Restaurants get big health care win

Restaurants get big health care win

Restaurants and other small businesses scored a major victory Thursday when the Senate followed the House’s lead and passed the Protecting Affordable Coverage for Employees (PACE) Act.

The National Restaurant Association was a leading advocate for the legislation, which will preserve the ability of restaurants and other businesses with 50 to 100 employees to buy health insurance plans on the more affordable large-group market.

President Obama is expected to sign the legislation, which is a much-needed and common-sense revision to the Affordable Care Act.

Without the change, a provision in the Affordable Care Act would have pushed businesses with 50-100 employees into the small-group insurance market starting in 2016. The small-group market generally offers fewer options and the change would have resulted in higher costs for employers and sharp premium increases for employees. According to NRA research, more than 25,000 restaurants and 1 million employees will be helped by the change. Under the PACE Act, states will have the freedom to limit the small-group market to its traditional definition of businesses with 50 or fewer employees. Starting in 2016, the Affordable Care Act requires employers with 50 or more full-time-equivalent employees to offer health coverage to full-time employees.

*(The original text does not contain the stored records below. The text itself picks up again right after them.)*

(* ===== verification/AmmMath.v ===== *)
(** * AMM arithmetic ([worker/src/index.js])

    Integer square root, the constant-product curve, LP share minting and burning, and
    the protocol-fee share formula.  [BigInt] is [Z]; [BigInt] division truncates
    towards zero, which on the operands here (proved non-negative where it matters) is
    [Z.div] of non-negative numbers. *)
From S2P Require Import Prelude.

#[local] Ltac Zify.zify_post_hook ::= Z.div_mod_to_equations.

Definition AMM_FEE_BPS_MAX : Z := 1000.
Definition AMM_PROTOCOL_FEE_BPS_MAX : Z := 1000.
Definition AMM_MINIMUM_LIQUIDITY : Z := 1000.
Definition U64 : Z := 2 ^ 64.

(** ** Integer square root

    [while (y < x) { x = y; y = (x + big / x) >> 1n; }]; the result is [None] when the
    rounds run out, which [ammIsqrt]'s bound makes impossible ([ammIsqrt_spec]). *)
Fixpoint isqrt_loop (fuel : nat) (big x y : Z) : option Z :=
  match fuel with
  | O => None
  | S fuel => if y <? x then isqrt_loop fuel big y (Z.shiftr (y + big ÷ y) 1) else Some x
  end.

(** Every round halves the distance to the root, so the number of bits bounds them. *)
Definition isqrt_fuel (big : Z) : nat := Z.to_nat (Z.log2 big + 2).

Definition ammIsqrt (n : Z) : res Z :=
  throw_if (n <? 0) "isqrt of negative";;
  if n <? 2 then mret n
  else match isqrt_loop (isqrt_fuel n) n n (Z.shiftr (n + 1) 1) with
       | Some r => mret r
       | None => Oob
       end.

Record lp_init := LpInit { total_shares : Z; founder_shares : Z; locked_shares : Z }.

Definition ammLpInitShares (deltaA deltaB : Z) : res lp_init :=
  total ← ammIsqrt (deltaA * deltaB);
  throw_if (total <=? AMM_MINIMUM_LIQUIDITY) "initial liquidity below MINIMUM_LIQUIDITY";;
  mret (LpInit total (total - AMM_MINIMUM_LIQUIDITY) AMM_MINIMUM_LIQUIDITY).

(** ** The constant-product curve *)
Record curve := Curve { deltaOut : Z; raPost : Z; rbPost : Z }.

Definition ammCurveDeltaOut (direction ra rb din fbps : Z) : res curve :=
  throw_if ((ra <=? 0) || (rb <=? 0)) "reserves must be > 0";;
  throw_if (din <=? 0) "delta_in must be > 0";;
  throw_if ((fbps <? 0) || (fbps >? AMM_FEE_BPS_MAX)) "fee_bps out of range";;
  throw_if ((ra >=? Z.shiftl 1 64) || (rb >=? Z.shiftl 1 64) || (din >=? Z.shiftl 1 64))
    "values must fit u64";;
  let gNum := 10000 - fbps in
  let gDen := 10000 in
  c ← (if direction =? 0 then
         let out := (rb * gNum * din) ÷ (ra * gDen + gNum * din) in
         mret (Curve out (ra + din) (rb - out))
       else if direction =? 1 then
         let out := (ra * gNum * din) ÷ (rb * gDen + gNum * din) in
         mret (Curve out (ra - out) (rb + din))
       else Throw "direction must be 0 or 1");
  throw_if (deltaOut c >=? Z.shiftl 1 64) "delta_out overflows u64";;
  throw_if ((raPost c <=? 0) || (rbPost c <=? 0)) "post-reserve non-positive";;
  throw_if (raPost c >=? Z.shiftl 1 64) "post-reserve_A overflows u64";;
  throw_if (rbPost c >=? Z.shiftl 1 64) "post-reserve_B overflows u64";;
  mret c.

(** ** LP shares *)
Definition ammLpAddShares (da db ra rb s : Z) : res Z :=
  throw_if (s =? 0) "use ammLpInitShares for POOL_INIT (S == 0)";;
  throw_if ((ra =? 0) || (rb =? 0)) "cannot add to empty pool";;
  let a := (da * s) ÷ ra in
  let b := (db * s) ÷ rb in
  mret (if a <? b then a else b).

Definition ammLpRemoveOutputs (sa ra rb s : Z) : res (Z * Z) :=
  throw_if (s =? 0) "cannot remove from empty pool";;
  throw_if (sa >? s) "shareAmount exceeds total shares";;
  mret ((ra * sa) ÷ s, (rb * sa) ÷ s).

(** ** Protocol fee *)
Definition ammComputeProtocolShares (s kPre kNow bps : Z) : res Z :=
  throw_if ((bps <? 0) || (bps >? AMM_PROTOCOL_FEE_BPS_MAX)) "protocol_fee_bps out of range";;
  if bps =? 0 then mret 0
  else if kNow <=? kPre then mret 0
  else if s =? 0 then mret 0
  else
    rootPre ← ammIsqrt kPre;
    rootNow ← ammIsqrt kNow;
    if rootNow <=? rootPre then mret 0
    else
      let numerator := s * bps * (rootNow - rootPre) in
      let denominator := (10000 - bps) * rootNow + bps * rootPre in
      if denominator =? 0 then mret 0 else mret (numerator ÷ denominator).

(** ** Square root: correctness and termination *)
Definition is_sqrt (n r : Z) : Prop := 0 <= r ∧ r * r <= n < (r + 1) * (r + 1).

Lemma is_sqrt_unique n r s : is_sqrt n r → is_sqrt n s → r = s.
Proof. unfold is_sqrt. intros [? ?] [? ?]. nia. Qed.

“We thank the House and the Senate for working together to pass this important bipartisan legislation that ensures America’s small businesses will be free from sweeping premium increases that could severely impact their bottom line, while at the same time increasing the cost of insurance for their employees,” said Angelo Amador, NRA senior vice president and regulatory counsel.

The NRA is a leader of the 50-100 Coalition, a group of business associations that has advocated for passage of the PACE Act, and remains committed to  pursuing further reasonable reforms to the Affordable Care Act, including changing the law’s definition of “full time” from 30 hours to the traditional 40 hours a week definition.